Odenwaldkreis: Neuer Kreisbeigeordneter will Wirtschaft ankurbeln
In der Werner-Borchers-Halle in Erbach (Odenwaldkreis, Hessen) gab es am Montag wichtige Neuigkeiten aus der Politik. Kevin Schmauß wurde offiziell als hauptamtlicher Kreisbeigeordneter vereidigt. Vor dem Kreistagsvorsitzenden Rüdiger Holschuh legte er den Amtseid ab, danach überreichte ihm Landrat Frank Matiaske die Ernennungsurkunde. Gewählt worden war Schmauß bereits im Juni.
Schmauß ist unter anderem für die Wirtschaftsförderung zuständig. In seiner ersten Rede machte er deutlich, dass er nicht warten will, bis es zu spät ist. Er will den Odenwaldkreis als Standort für Unternehmen attraktiver machen. Dafür fordert er eine aktive Politik. Vor allem die Straßen im Odenwald sollen besser werden und die Züge pünktlicher sowie verlässlicher fahren. Er kritisierte zudem zu viel Bürokratie durch die EU und Reformstaus beim Bund, die vor allem dem Mittelstand schaden würden.

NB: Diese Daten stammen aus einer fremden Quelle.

(** [x] is below every retained range of a full array, and adjacent to none. *)
Definition no_room (l : list ReceivedPacketRange) (x : Z) : Prop := zlen l = 32 /\ Forall (fun r => x + 1 < smallest r) l.

Lemma can_record_loop_no_room l count x : descending l -> x <= U64_MAX -> can_record_loop l count x = true ->
  ~ (32 <= count /\ Forall (fun r => x + 1 < smallest r) l).
Proof.
  intros Hd Hx Hcan [Hf Hl]. induction l as [|r l IH]; simpl in *; [unfold max_ranges in *; lia|].
  destruct Hd as (Hr & _ & Hd). unfold range_ok in Hr. inversion_clear Hl.
  rewrite Z.gtb_ltb, Z.geb_leb, isImmediatelyBefore_eq in Hcan by lia.
  destruct (Z.ltb_spec (largest r) x); [lia|]. destruct (Z.leb_spec (smallest r) x); [lia|].
  destruct (Z.eqb_spec (x + 1) (smallest r)); [lia|]. auto.
Qed.

Definition record_spec (s : ReceivedPacketRanges) (l : list ReceivedPacketRange) (x : Z) (b : bool) (s' : ReceivedPacketRanges) : Prop :=
  if b then ~ forgets (forgotten_through s) x /\ ~ no_room l x /\ exists l', rec_list l x = Some l' /\ trimmed s s' x l'
  else s' = s /\ (forgets (forgotten_through s) x \/ covers l x \/ no_room l x).

Lemma record_ok s l x : holds s l -> descending l -> 0 <= x <= U64_MAX ->
  exists b s', record s x = Some (b, s') /\ record_spec s l x b s'.
Proof.
  intros Hh Hd Hx. pose proof (holds_live _ _ Hh) as Hlive. pose proof (holds_count _ _ Hh) as Hc. pose proof (holds_le _ _ Hh) as Hle.
  assert (Hgo : canRecord s x = true -> ~ forgets (forgotten_through s) x /\ can_record_loop l (zlen l) x = true).
  { unfold canRecord. rewrite Hlive, Hc. destruct (forgotten_through s) as [f|]; simpl; [|tauto].
    destruct (Z.leb_spec x f); [done|]. split; [lia|done]. }
  unfold record. destruct (canRecord s x) eqn:Hcan; simpl.
  - destruct (Hgo eq_refl) as [Hf Hl].
    destruct (record_loop_ok l (Z.to_nat max_ranges) s [] x) as (s' & l' & Hrl & Hrec & Ht); try done.
    { unfold max_ranges, zlen in *. lia. }
    exists true, s'. split; [exact Hrec|]. split; [done|]. split; [|eauto].
    intros [? ?]. eapply (can_record_loop_no_room l (zlen l) x); [done|lia|done|]. split; [lia|done].
  - exists false, s. split; [done|]. split; [done|]. unfold canRecord in Hcan. rewrite Hlive, Hc in Hcan.
    assert (forgets (forgotten_through s) x \/ can_record_loop l (zlen l) x = false) as [?|Hn].
    { destruct (forgotten_through s) as [f|]; simpl; [|auto]. destruct (Z.leb_spec x f); auto. }
    + auto.
    + right. destruct (can_record_loop_false l (zlen l) x Hd ltac:(lia) Hn) as [?|[? ?]]; [auto|]. right. split; [lia|done].
Qed.
Definition validateIntegerParameter (id : ParameterId) (value : Z) : Err + unit :=
  _ ← fail_if (value >? max_quic_varint) InvalidParameterValue;
  match id with
  | max_idle_timeout => fail_if (value >? max_idle_timeout_ms_cap) InvalidParameterValue
  | max_udp_payload_size => fail_if ((value <? 1200) || (value >? max_udp_payload_size_default)) InvalidParameterValue
  | initial_max_streams_bidi | initial_max_streams_uni => fail_if (value >? max_stream_count) InvalidParameterValue
  | ack_delay_exponent => fail_if (value >? 20) InvalidParameterValue
  | max_ack_delay => fail_if (value >=? Z.shiftl 1 14) InvalidParameterValue
  | active_connection_id_limit => fail_if (value <? 2) InvalidParameterValue
  | _ => inr tt
  end.

Definition validateParameterIdVarInt (id : Z) : Err + unit := fail_if (id >? max_quic_varint) InvalidParameterValue.

(** [value.len] is a [usize], so the cast to [u64] succeeds. *)
Definition validateParameterValueLen (value : list byte) : Err + Z :=
  _ ← fail_if (zlen value >? max_quic_varint) InvalidParameterLength; inr (zlen value).

Definition validateVersion (version : Z) : Err + unit := fail_if (version =? 0) InvalidParameterValue.

Definition validateChosenVersion (version : Z) : Err + unit :=
  _ ← validateVersion version; fail_if (isReservedVersion version) InvalidParameterValue.

(** [std.math.mul(usize, 4, n)] and [std.math.add(usize, 4, len)] on 64-bit sizes. *)
Definition versionInformationValueLen (available_count : Z) : Err + Z :=
  if 4 * available_count >? U64_MAX then inl InvalidParameterLength else
  let available_len := 4 * available_count in
  if 4 + available_len >? U64_MAX then inl InvalidParameterLength else
  let value_len := 4 + available_len in
  _ ← fail_if (value_len >? max_quic_varint) InvalidParameterLength; inr value_len.

(** ** Encoding *)

(** A local writer over an uninitialised array, and [getWritten] of it. *)
Definition with_scratch (raw : list byte) (m : M FixedWriter unit) : M FixedWriter (list byte) := fun w =>
  match m (Writer raw 0) with
  | Some (inr _, scratch) => Some (inr (getWritten scratch), w)
  | Some (inl e, _) => Some (inl e, w)
  | None => None
  end.

Definition writeInt16 (v : Z) : list byte := be 2 v.
Definition readInt16 (bs : list byte) : Z := fold_left (fun a b => a * 256 + byteZ b) bs 0.

Definition encodeBytesValue (id : ParameterId) (value : list byte) : M FixedWriter unit :=
  _ ← lift (validateParameterIdVarInt (idValue id));
  value_len ← lift (validateParameterValueLen value);
  _ ← encodeVarInt (idValue id);
  _ ← encodeVarInt value_len;
  writeAll value.

(** [raw]: the contents of the uninitialised array [raw: [8]u8]. *)
Definition encodeUncheckedIntegerValue (raw : list byte) (id : ParameterId) (value : Z) : M FixedWriter unit :=
  _ ← lift (validateParameterIdVarInt (idValue id));
  _ ← guard_not (value >? max_quic_varint) InvalidParameterValue;
  written ← with_scratch raw (encodeVarInt value);
  encodeBytesValue id written.

Definition encodeIntegerValue (raw : list byte) (id : ParameterId) (value : Z) : M FixedWriter unit :=
  _ ← lift (validateIntegerParameter id value);
  encodeUncheckedIntegerValue raw id value.

Definition encodeReservedParameter (id : Z) (value : list byte) : M FixedWriter unit :=
  _ ← lift (validateParameterIdVarInt id);
  value_len ← lift (validateParameterValueLen value);
  _ ← guard_not (negb (isReservedParameterId id)) InvalidParameterValue;
  _ ← encodeVarInt id;
  _ ← encodeVarInt value_len;
  writeAll value.

Definition encodeConnectionIdValue (id : ParameterId) (cid : list byte) : M FixedWriter unit :=
  _ ← lift (validateConnectionIdLen cid);
  encodeBytesValue id cid.

Definition encodeZeroLengthValue (id : ParameterId) : M FixedWriter unit :=
  _ ← encodeVarInt (idValue id);
  encodeVarInt 0.

Definition encodeStatelessResetToken (token : list byte) : M FixedWriter unit := encodeBytesValue stateless_reset_token token.

(** [raw]: the contents of the uninitialised array [raw: [61]u8]. *)
Definition encodePreferredAddress (raw : list byte) (preferred : PreferredAddress) : M FixedWriter unit :=
  _ ← lift (validatePreferredAddressConnectionIdLen (pa_connection_id preferred));
  written ← with_scratch raw (
    _ ← writeAll (ipv4_address preferred);
    _ ← writeAll (writeInt16 (ipv4_port preferred));
    _ ← writeAll (ipv6_address preferred);
    _ ← writeAll (writeInt16 (ipv6_port preferred));
    cid_len ← legal (u8 (zlen (pa_connection_id preferred)));
    _ ← writeByte cid_len;
    _ ← writeAll (pa_connection_id preferred);
    writeAll (pa_stateless_reset_token preferred));
  encodeBytesValue preferred_address written.

Fixpoint validate_available (vs : list Z) : Err + unit :=
  match vs with [] => mret tt | available :: vs => _ ← validateVersion available; validate_available vs end.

Neben der Personalie gab es wichtige Entscheidungen zum Geld. Das Regierungspräsidium Darmstadt hat den Haushalt für 2026 genehmigt. Der Kreis rechnet mit Einnahmen von 232,6 Millionen Euro, gibt aber 240,2 Millionen Euro aus. Das bedeutet ein Minus von 7,6 Millionen Euro. Die Städte und Gemeinden im Kreis müssen dafür aber nicht mehr bezahlen, der Umlagesatz bleibt bei 58 Prozent.
Auch das Kreiskrankenhaus wurde finanziell abgesichert. Damit das Haus immer zahlungsfähig bleibt, wurde eine Bürgschaft über 17,5 Millionen Euro bis Ende 2031 verlängert. Zusammen mit einem anderen Kredit stehen dem Krankenhaus so insgesamt 30 Millionen Euro zur Verfügung. Außerdem gibt es neue Ansprechpartner für Patienten: Christa Weyrauch und ihr Stellvertreter Lars Maruhn wurden als Patientenfürsprecher ernannt.
Für die Pendler und Fahrgäste gibt es einen neuen Nahverkehrsplan für die Jahre 2025 bis 2029. Die Odenwald-Regional-Gesellschaft mbH (OREG) hat diesen ausgearbeitet. Ziel ist es, dass alle Menschen mobil bleiben, auch wenn die Bevölkerung älter wird. Zudem sollen mehr Elektrobusse eingesetzt werden, um gesetzliche Vorgaben zu erfüllen. Vorschläge von Bürgern wurden dabei geprüft und, wenn sie bezahlbar sind, in den Plan aufgenommen.
Zum Schluss gab es eine Diskussion über Mähroboter. Die Grünen wollten den Einsatz dieser Geräte in der Nacht verbieten, um Insekten und Tiere zu schützen. Die SPD und die CDU waren dagegen. Sie wollen lieber eine Aufklärungskampagne starten, statt ein Verbot zu verhängen. Der Kreistag stimmte am Ende mit großer Mehrheit für den Vorschlag von SPD und CDU.